Having discovered the existential sufferings of human beings – illness, old age, death, etc. – Shakyamuni Buddha left his father’s palace. He followed the many teachings that existed in India in his time, but none satisfied him. So he sat in zazen, determined not to get up until he had the answer to the suffering inherent in the human condition, seeking to resolve the great issue of life and death.
It is this same question that we can ask ourselves: what can I do with my life, what can I give to my fellow human beings? This is what must determine the direction of our life. What can we give to the world?
When we see the madness of human beings, the anguish in which they live; when we see their choice to wage war, to massacre those who do not agree with them – we understand that what the world needs is peace of mind.
Everyone wishes for peace, Jews say Shalom, Christians say: May peace be with us and with your spirit, Muslims say Salam. You cannot give peace. It would be very arrogant to believe that you can give that which cannot be given. What you can give is the means to attain peace.
The teachings of the Buddha allow us, if we put them into practice, to attain peace. Peace is the absence of fear, the absence of hatred, the absence of greed. These are the things that human beings need most.
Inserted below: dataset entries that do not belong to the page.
(** * declarative-rules: first-match rule dispatch with a memoizing wrapper

    A shallow embedding of [src/index.ts]: the [Rules] class (an
    insertion-ordered [Map] from predicate functions to values plus a
    [_default] field), the evaluator [baseApplyRules], and the wrapper
    [memoize] whose cache is keyed by the identity of the [Rules] object
    and by [JSON.stringify] of the context. *)

From stdpp Require Import base option list strings gmap pretty.
From Stdlib Require Import ZArith.

Local Open Scope string_scope.
Local Open Scope list_scope.

(** ** Run-time values, errors and completions *)

(** Function objects are compared by reference; a function value carries
    the identity of its object. *)
Definition fn_id := nat.

Inductive val : Type :=
  | VNull
  | VUndefined
  | VBool (b : bool)
  | VNum (n : Z)
  | VStr (s : string)
  | VFun (f : fn_id).

#[global] Instance val_eq_dec : EqDecision val.
Proof. solve_decision. Defined.

(** The [typeof] operator. *)
Definition typeof (v : val) : string :=
  match v with
  | VNull => "object"
  | VUndefined => "undefined"
  | VBool _ => "boolean"
  | VNum _ => "number"
  | VStr _ => "string"
  | VFun _ => "function"
  end.

(** [v !== null] *)
Definition strict_ne_null (v : val) : bool :=
  match v with
  | VNull => false
  | _ => true
  end.

(** An error object: [name] is the kind the constructor gives it,
    [message] the text passed to the constructor. *)
Record JsError : Type := mkJsError { name : string; message : string }.

#[global] Instance JsError_eq_dec : EqDecision JsError.
Proof. solve_decision. Defined.

(** [new Error(msg)] *)
Definition new_Error (msg : string) : JsError :=
  {| name := "Error"; message := msg |}.
(** The conversion of the jdatetime library ([GregorianToJalali]). *)
Definition gregorian_to_jalali (gyear gmonth gday : Z) : Z * Z * Z :=
  let gy := gyear - 1600 in
  let gm := gmonth - 1 in
  let gd := gday - 1 in
  let g_day_no :=
    365 * gy + (gy + 3) / 4 - (gy + 99) / 100 + (gy + 399) / 400
    + sum_Z (take (Z.to_nat gm) g_days_in_month)
    + (if (1 <? gm) && is_leap gy then 1 else 0)
    + gd in
  let j_day_no := g_day_no - 79 in
  let j_np := j_day_no / 12053 in
  let j_day_no := j_day_no mod 12053 in
  let jy := 979 + 33 * j_np + 4 * (j_day_no / 1461) in
  let j_day_no := j_day_no mod 1461 in
  let '(jy, j_day_no) :=
    if 366 <=? j_day_no
    then (jy + (j_day_no - 1) / 365, (j_day_no - 1) mod 365)
    else (jy, j_day_no) in
  let '(jm, jd0) := month_and_day (take 11 j_days_in_month) 1 j_day_no in
  (jy, jm, jd0 + 1).

(** [jdatetime.date.fromgregorian(year, month, day)]: the converted date,
    refused outside the years 1 to 9377 of the library. *)
Definition fromgregorian (gyear gmonth gday : Z) : result (Z * Z * Z) :=
  let '(jy, jm, jd) := gregorian_to_jalali gyear gmonth gday in
  if (1 <=? jy) && (jy <=? 9377) then Ok (jy, jm, jd) else Raise ValueError.

(** [datetime.fromisoformat(date_part)] on the form [YYYY-MM-DD]. *)
Definition fromisoformat (date_part : string) : result (Z * Z * Z) :=
  match date_part with
  | String y1 (String y2 (String y3 (String y4 (String "-"
      (String m1 (String m2 (String "-" (String d1 (String d2 EmptyString))))))))) =>
      let ys := String y1 (String y2 (String y3 (String y4 EmptyString))) in
      let ms := String m1 (String m2 EmptyString) in
      let ds := String d1 (String d2 EmptyString) in
      if Py.all_digits ys && Py.all_digits ms && Py.all_digits ds then
        let y := Py.digits_value 0 ys in
        let m := Py.digits_value 0 ms in
        let d := Py.digits_value 0 ds in
        if (1 <=? y) && (1 <=? m) && (m <=? 12) && (1 <=? d)
           && (d <=? days_in_gregorian_month y m)
        then Ok (y, m, d) else Raise ValueError
      else Raise ValueError
  | _ => Raise ValueError
  end.

End Calendar.

(** ** mapping.py *)

Inductive language := En | Fa.

Definition ENGLISH_TEXT : list (string * string) :=
  [ ("sum_month_orders_row_text", "Monthly Orders");
    ("sum_all_orders_row_text", "All Orders") ].

Definition PERSIAN_TEXT : list (string * string) :=
  [ ("sum_month_orders_row_text", "سفارشات ماه");
    ("sum_all_orders_row_text", "کل سفارشات") ].

Definition STATES : list (string * string) :=
  [ ("EAZ", "آذربایجان شرقی");
    ("WAZ", "آذربایجان غربی");
    ("ADL", "اردبیل");
    ("ESF", "اصفهان");
    ("ABZ", "البرز");
    ("ILM", "ایلام");
    ("BHR", "بوشهر");
    ("THR", "تهران");
    ("CHB", "چهارمحال و بختیاری");
    ("SKH", "خراسان جنوبی");
    ("RKH", "خراسان رضوی");
    ("NKH", "خراسان شمالی");
    ("KHZ", "خوزستان");
    ("ZJN", "زنجان");
    ("SMN", "سمنان");
    ("SBN", "سیستان و بلوچستان");
    ("FRS", "فارس");
    ("GZN", "قزوین");
    ("QHM", "قم");
    ("KRD", "کردستان");
    ("KRN", "کرمان");
    ("KRH", "کرمانشاه");
    ("KBD", "کهگیلویه و بویراحمد");
    ("GLS", "گلستان");
    ("GIL", "گیلان");
    ("LRS", "لرستان");
    ("MZN", "مازندران");
    ("MKZ", "مرکزی");
    ("HRZ", "هرمزگان");
    ("HDN", "همدان");
    ("YZD", "یزد") ].

Definition ENGLISH_COLUMN_HEADERS : list (string * string) :=
  [ ("order_id", "Order ID");
    ("status", "Status");
    ("date_paid", "Date Paid");
    ("customer_id", "Customer ID");
    ("billing_name", "Billing Name");
    ("phone", "Phone");
    ("email", "Email");
    ("birthday", "Birthday");
    ("state_city", "State/City");
    ("address", "Address");
    ("postcode", "Postcode");
    ("total", "Total");
    ("shipping", "Shipping");
    ("discount", "Discount");
    ("sepidar_discount", "Sepidar Discount");
    ("product_sku", "Product SKU");
    ("item_name", "Item Name");
    ("quantity", "Quantity");
    ("item_total", "Item Total");
    ("sepidar_id", "Sepidar ID");
    ("datei", "Shipping Date");
    ("tracking_code", "Tracking Code");
    ("com_postal_payment", "Company Postal Payment");
    ("com_postage", "Company Postage");
    ("delivery_date", "Delivery Date") ].

Definition PERSIAN_COLUMN_HEADERS : list (string * string) :=
  [ ("order_id", "سفارش");
    ("status", "وضعيت");
    ("date_paid", "تاريخ پرداخت");
    ("customer_id", "کد مشتری");
    ("billing_name", "نام و نام خانوادگی");
    ("phone", "تلفن");
    ("email", "ايميل");
    ("birthday", "تولد");
    ("state_city", "استان، شهر");
    ("address", "آدرس");
    ("postcode", "کد پستی");
    ("total", "کل پرداخت");
    ("shipping", "پست");
    ("discount", "تخفيف");
    ("sepidar_discount", "تخفيف در سپيدار");
    ("product_sku", "SKU");
    ("item_name", "نام محصول");
    ("quantity", "تعداد");
    ("item_total", "مبلغ");
    ("sepidar_id", "کد سپيدار");
    ("datei", "تاریخ ارسال");
    ("tracking_code", "کد رهگیری");
    ("com_postal_payment", "پرداختی شرکت بابت پست");
    ("com_postage", "هزینه پست شرکت");
    ("delivery_date", "تاریخ تحویل") ].

Definition ENGLISH_STATUS : list (string * string) :=
  [ ("pending", "Pending");
    ("processing", "Processing");
    ("on-hold", "On-Hold");
    ("box", "Boxing");
    ("completed", "Completed");
    ("cancelled", "Cancelled");
    ("refunded", "Refunded");
    ("failed", "Failed");
    ("deliver", "Deliver") ].

Definition PERSIAN_STATUS : list (string * string) :=
  [ ("pending", "در حال انتظار");
    ("processing", "در حال پردازش");
    ("on-hold", "در انتظار");
    ("box", "در حال بسته‌بندی");
    ("completed", "تکمیل شده");
    ("cancelled", "لغو شده");
    ("refunded", "بازپرداخت شده");
    ("failed", "ناموفق");
    ("deliver", "ارسال شده") ].

(** ** The upstream order *)

Record line_item := {
  item_sku : string;
  item_name : string;
  item_quantity : Z;
  item_total : string
}.

Record order := {
  order_id : Z;
  order_status : string;
  date_paid : option string;
  customer_id : Z;
  billing_first_name : string;
  billing_last_name : string;
  billing_phone : string;
  billing_email : string;
  shipping_state : string;
  shipping_city : string;
  shipping_address_1 : string;
  shipping_postcode : string;
  order_total : string;
  discount_total : string;
  shipping_lines : list string;
  meta_data : list (string * value);
  line_items : list line_item
}.

(** ** The worksheet (openpyxl) *)

Module Sheet.

Local Open Scope nat_scope.

(** A row without its trailing [None] cells. *)
Fixpoint normal_form (l : list value) : list value :=
  match l with
  | [] => []
  | v :: l' =>
      match normal_form l', v with
      | [], VNone => []
      | l'', _ => v :: l''
      end
  end.

(** The value of column [c] of a row; rows and columns count from 1. *)
Definition cell_of_row (rw : list value) (c : nat) : value :=
  match c with
  | 0 => VNone
  | S k => default VNone (rw !! k)
  end.

(** [sheet.cell(row=r, column=c).value] *)
Definition cell_value (s : list (list value)) (r c : nat) : value :=
  match r with
  | 0 => VNone
  | S k => cell_of_row (default [] (s !! k)) c
  end.

Definition write_row (rw : list value) (c : nat) (v : value) : list value :=
  match c with
  | 0 => rw
  | S k => normal_form (<[k := v]> (rw ++ replicate (c - length rw) VNone))
  end.

(** [sheet.cell(row=r, column=c, value=v)]; the rows up to [r] come to
    exist.  (openpyxl refuses row 0 and column 0, which the program never
    asks for.) *)
Definition set_cell (s : list (list value)) (r c : nat) (v : value) : list (list value) :=
  match r with
  | 0 => s
  | S k => alter (λ rw, write_row rw c v) k (s ++ replicate (r - length s) [])
  end.

(** [sheet.max_row]: 1 for a sheet without cells. *)
Definition max_row (s : list (list value)) : nat := Nat.max 1 (length s).

(** [sheet.append(l)]: the row after the last one. *)
Definition append (s : list (list value)) (l : list value) : list (list value) :=
  s ++ [normal_form l].

(** [sheet.delete_rows(idx)] *)
Definition delete_rows (s : list (list value)) (idx : nat) : list (list value) :=
  take (pred idx) s ++ drop idx s.

(** [sheet.insert_rows(idx)]: the rows from [idx] on move down by one;
    formulas are not rewritten. *)
Definition insert_rows (s : list (list value)) (idx : nat) : list (list value) :=
  if decide (idx ≤ length s) then take (pred idx) s ++ [] :: drop (pred idx) s else s.

Definition letter (k : nat) : string := String (ascii_of_nat (65 + k)) EmptyString.

(** [openpyxl.utils.get_column_letter], for columns 1 to 18278. *)
Definition get_column_letter (n : nat) : string :=
  if decide (n ≤ 26) then letter (n - 1)
  else if decide (n ≤ 702) then
    letter ((n - 27) / 26) +:+ letter ((n - 27) mod 26)
  else
    letter ((n - 703) / 676) +:+ letter ((n - 703) / 26 mod 26) +:+ letter ((n - 703) mod 26).

(** What a cell holds once the file is read again: an empty string is
    written as a cell without value and comes back as [None]. *)
Definition reloaded (v : value) : value :=
  match v with
  | VStr EmptyString => VNone
  | _ => v
  end.

(** [load_workbook(excel_file).active], or the sheet of a new [Workbook()]
    when the file does not exist. *)
Definition load_workbook (file : option (list (list value))) : list (list value) :=
  match file with
  | Some s => (λ rw, normal_form (reloaded <$> rw)) <$> s
  | None => []
  end.

End Sheet.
That is why we say that of all gifts, the gift of the Dharma – the teaching of the Buddha – is the greatest.
Some people say to me: I prefer to give my life to science, I prefer to give my life to social success, I prefer to give my life to big business, to give my life to war. Why don’t you want to give your life to peace, to the teaching of peace, to the Dharma of Buddha?
If you practise only for your own personal comfort, it is a ‘pitiful’ thing, said Master Kodo Sawaki. Of all the gifts, the gift of the Dharma is the highest. It is what humanity needs most: to free itself from the three poisons (ignorance, greed, aversion), to enter the world with the Buddha mind at every moment.
Rather than devoting one’s life to the pursuit of profit and fame, everyone should devote their life to freeing themselves from the three poisons. Zen masters often say: I have nothing to give you. This nothing is the most precious gift: helping human beings to return to a pure mind, empty of all defilement, free of all limits.
At the end of the last chapter of the Shōbōgenzo, entitled Dōshin, the Mind of the Way, Dōgen writes: ‘Every human being should pray and do everything they can to spread the mind of awakening throughout the world.’